In exact form, please repeat the records from their opening line down to the line with "- apply IH. assumption.", including that line.

*** Given entries ***

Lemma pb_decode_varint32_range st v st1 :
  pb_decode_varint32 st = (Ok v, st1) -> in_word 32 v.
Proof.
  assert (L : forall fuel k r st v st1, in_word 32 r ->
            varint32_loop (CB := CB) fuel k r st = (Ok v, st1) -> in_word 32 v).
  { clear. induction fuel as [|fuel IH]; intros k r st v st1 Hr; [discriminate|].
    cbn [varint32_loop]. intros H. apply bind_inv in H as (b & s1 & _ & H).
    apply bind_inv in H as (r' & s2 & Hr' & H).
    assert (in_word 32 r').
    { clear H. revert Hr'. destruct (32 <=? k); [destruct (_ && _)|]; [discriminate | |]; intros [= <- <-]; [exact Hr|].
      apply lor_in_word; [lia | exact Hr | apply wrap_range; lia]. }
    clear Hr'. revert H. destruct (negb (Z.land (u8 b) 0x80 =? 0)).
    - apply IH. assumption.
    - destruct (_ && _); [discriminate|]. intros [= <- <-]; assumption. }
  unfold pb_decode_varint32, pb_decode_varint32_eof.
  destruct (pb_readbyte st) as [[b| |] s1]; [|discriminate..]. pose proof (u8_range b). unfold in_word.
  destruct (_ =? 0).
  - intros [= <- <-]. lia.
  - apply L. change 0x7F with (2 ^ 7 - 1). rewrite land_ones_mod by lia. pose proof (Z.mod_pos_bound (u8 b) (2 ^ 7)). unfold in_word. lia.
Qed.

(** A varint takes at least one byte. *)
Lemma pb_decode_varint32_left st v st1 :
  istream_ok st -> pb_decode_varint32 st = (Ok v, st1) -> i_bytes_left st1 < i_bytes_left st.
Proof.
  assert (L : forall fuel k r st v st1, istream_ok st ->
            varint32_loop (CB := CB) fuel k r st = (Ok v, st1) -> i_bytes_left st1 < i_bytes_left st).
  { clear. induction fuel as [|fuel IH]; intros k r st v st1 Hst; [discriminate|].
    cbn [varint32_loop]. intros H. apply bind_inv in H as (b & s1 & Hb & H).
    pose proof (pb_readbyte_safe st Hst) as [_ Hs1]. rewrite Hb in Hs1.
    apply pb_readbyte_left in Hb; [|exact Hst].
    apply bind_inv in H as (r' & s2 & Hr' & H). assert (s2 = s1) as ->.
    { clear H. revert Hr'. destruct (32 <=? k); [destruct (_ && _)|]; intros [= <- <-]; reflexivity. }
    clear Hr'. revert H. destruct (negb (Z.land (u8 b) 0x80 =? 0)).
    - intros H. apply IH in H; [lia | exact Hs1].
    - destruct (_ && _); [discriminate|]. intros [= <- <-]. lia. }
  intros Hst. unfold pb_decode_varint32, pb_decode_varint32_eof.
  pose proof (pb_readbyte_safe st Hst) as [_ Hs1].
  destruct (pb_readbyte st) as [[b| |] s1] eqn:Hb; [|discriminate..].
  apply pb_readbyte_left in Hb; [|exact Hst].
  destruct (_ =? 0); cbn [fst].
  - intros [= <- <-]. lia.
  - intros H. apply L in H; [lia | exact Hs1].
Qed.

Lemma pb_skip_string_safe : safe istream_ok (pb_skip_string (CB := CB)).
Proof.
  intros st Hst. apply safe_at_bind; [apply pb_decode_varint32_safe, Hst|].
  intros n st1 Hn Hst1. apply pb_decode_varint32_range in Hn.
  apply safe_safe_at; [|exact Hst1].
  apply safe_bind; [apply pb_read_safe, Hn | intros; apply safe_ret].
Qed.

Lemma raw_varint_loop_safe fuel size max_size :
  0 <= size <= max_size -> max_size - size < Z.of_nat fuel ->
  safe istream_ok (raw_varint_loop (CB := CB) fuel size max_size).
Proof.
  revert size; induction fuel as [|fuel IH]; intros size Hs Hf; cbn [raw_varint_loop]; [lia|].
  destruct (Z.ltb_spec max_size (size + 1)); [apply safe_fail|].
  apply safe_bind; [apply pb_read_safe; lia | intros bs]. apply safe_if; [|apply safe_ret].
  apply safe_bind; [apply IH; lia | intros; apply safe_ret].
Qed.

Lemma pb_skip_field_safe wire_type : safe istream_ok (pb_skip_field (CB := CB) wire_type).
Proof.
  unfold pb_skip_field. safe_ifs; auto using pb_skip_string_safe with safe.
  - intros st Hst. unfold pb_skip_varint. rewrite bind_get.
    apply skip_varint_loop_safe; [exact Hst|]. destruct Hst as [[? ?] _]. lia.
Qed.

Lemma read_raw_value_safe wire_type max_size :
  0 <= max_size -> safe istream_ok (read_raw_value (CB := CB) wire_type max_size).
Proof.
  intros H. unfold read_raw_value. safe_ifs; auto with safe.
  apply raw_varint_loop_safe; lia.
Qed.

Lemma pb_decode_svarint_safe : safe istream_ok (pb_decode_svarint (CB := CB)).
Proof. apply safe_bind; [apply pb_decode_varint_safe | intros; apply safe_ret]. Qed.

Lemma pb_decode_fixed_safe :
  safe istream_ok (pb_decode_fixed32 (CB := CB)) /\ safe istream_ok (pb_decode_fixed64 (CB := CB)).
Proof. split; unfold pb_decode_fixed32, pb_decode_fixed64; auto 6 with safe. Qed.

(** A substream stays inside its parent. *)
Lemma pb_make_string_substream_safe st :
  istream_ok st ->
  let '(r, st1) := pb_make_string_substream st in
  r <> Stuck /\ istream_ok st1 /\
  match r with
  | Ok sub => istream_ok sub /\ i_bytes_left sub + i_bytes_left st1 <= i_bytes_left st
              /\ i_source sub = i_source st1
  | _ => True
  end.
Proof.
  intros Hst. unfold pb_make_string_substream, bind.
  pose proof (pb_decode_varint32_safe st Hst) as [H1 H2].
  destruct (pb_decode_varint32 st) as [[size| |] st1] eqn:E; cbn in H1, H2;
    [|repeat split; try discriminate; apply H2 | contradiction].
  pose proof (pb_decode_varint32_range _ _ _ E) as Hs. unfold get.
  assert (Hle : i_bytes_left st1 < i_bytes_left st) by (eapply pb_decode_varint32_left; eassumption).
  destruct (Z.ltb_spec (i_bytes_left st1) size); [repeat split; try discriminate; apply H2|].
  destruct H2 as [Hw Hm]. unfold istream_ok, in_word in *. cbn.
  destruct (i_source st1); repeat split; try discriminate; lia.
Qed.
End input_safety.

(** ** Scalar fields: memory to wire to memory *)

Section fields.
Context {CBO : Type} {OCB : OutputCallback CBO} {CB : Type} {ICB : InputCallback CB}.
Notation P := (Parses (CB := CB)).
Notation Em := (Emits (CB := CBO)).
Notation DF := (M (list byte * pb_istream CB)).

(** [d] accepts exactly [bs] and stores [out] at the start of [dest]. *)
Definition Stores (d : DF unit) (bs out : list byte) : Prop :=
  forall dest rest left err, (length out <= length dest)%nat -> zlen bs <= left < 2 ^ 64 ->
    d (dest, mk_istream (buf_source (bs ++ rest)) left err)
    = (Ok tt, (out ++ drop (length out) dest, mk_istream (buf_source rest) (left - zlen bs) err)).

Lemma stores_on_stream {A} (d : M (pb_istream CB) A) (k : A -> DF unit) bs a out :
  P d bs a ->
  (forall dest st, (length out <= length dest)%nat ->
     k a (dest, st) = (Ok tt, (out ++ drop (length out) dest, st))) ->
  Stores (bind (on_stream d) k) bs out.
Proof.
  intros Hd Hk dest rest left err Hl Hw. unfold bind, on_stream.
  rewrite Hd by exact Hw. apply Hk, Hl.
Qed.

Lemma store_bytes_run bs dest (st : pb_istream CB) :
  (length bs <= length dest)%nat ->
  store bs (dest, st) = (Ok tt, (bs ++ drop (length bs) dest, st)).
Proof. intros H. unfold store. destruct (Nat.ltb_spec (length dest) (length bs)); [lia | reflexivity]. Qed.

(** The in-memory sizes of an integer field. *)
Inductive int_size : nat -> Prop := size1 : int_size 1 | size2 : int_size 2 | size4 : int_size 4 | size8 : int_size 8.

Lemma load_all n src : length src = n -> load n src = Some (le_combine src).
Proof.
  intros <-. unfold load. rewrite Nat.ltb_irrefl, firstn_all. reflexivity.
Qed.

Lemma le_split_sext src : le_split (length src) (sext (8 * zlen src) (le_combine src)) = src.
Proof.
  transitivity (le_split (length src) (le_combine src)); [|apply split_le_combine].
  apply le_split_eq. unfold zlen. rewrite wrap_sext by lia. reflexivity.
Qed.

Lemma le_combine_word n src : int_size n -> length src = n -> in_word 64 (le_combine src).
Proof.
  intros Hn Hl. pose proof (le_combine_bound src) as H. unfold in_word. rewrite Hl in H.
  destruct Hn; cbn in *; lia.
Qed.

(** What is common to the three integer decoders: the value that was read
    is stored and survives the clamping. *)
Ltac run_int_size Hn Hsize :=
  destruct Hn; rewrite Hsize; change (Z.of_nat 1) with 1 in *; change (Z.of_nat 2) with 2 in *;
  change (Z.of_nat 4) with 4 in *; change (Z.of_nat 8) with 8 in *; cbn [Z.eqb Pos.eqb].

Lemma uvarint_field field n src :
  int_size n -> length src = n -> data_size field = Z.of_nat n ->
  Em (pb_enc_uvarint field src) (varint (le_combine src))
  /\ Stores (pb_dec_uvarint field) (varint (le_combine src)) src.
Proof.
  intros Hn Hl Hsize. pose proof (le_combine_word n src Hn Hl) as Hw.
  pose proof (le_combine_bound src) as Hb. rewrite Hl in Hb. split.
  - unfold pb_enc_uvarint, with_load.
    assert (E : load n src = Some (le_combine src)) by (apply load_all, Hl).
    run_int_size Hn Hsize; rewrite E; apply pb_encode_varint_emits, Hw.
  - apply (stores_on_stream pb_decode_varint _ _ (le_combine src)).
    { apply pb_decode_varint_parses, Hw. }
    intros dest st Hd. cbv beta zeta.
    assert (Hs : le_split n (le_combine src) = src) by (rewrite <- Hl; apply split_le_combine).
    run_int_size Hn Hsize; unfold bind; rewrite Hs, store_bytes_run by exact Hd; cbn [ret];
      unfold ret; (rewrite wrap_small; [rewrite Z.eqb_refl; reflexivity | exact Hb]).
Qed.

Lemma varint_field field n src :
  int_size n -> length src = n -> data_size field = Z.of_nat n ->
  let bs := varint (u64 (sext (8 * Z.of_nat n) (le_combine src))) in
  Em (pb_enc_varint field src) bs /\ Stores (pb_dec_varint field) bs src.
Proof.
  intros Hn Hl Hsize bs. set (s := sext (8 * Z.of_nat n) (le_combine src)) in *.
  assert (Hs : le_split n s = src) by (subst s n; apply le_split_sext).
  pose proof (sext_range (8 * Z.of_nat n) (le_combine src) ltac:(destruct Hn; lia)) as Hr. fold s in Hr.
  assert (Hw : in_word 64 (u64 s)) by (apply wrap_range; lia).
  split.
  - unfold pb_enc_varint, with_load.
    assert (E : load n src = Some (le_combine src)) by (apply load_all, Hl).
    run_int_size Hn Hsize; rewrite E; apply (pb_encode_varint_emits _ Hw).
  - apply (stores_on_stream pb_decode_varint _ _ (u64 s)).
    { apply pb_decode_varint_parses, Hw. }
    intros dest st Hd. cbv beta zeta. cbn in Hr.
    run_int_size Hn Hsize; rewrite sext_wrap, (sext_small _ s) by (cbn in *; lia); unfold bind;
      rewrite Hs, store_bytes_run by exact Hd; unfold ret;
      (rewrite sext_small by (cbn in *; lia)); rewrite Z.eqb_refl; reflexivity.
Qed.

*** End of Given entries ***

Written answer:
Lemma pb_decode_varint32_range st v st1 :
  pb_decode_varint32 st = (Ok v, st1) -> in_word 32 v.
Proof.
  assert (L : forall fuel k r st v st1, in_word 32 r ->
            varint32_loop (CB := CB) fuel k r st = (Ok v, st1) -> in_word 32 v).
  { clear. induction fuel as [|fuel IH]; intros k r st v st1 Hr; [discriminate|].
    cbn [varint32_loop]. intros H. apply bind_inv in H as (b & s1 & _ & H).
    apply bind_inv in H as (r' & s2 & Hr' & H).
    assert (in_word 32 r').
    { clear H. revert Hr'. destruct (32 <=? k); [destruct (_ && _)|]; [discriminate | |]; intros [= <- <-]; [exact Hr|].
      apply lor_in_word; [lia | exact Hr | apply wrap_range; lia]. }
    clear Hr'. revert H. destruct (negb (Z.land (u8 b) 0x80 =? 0)).
    - apply IH. assumption.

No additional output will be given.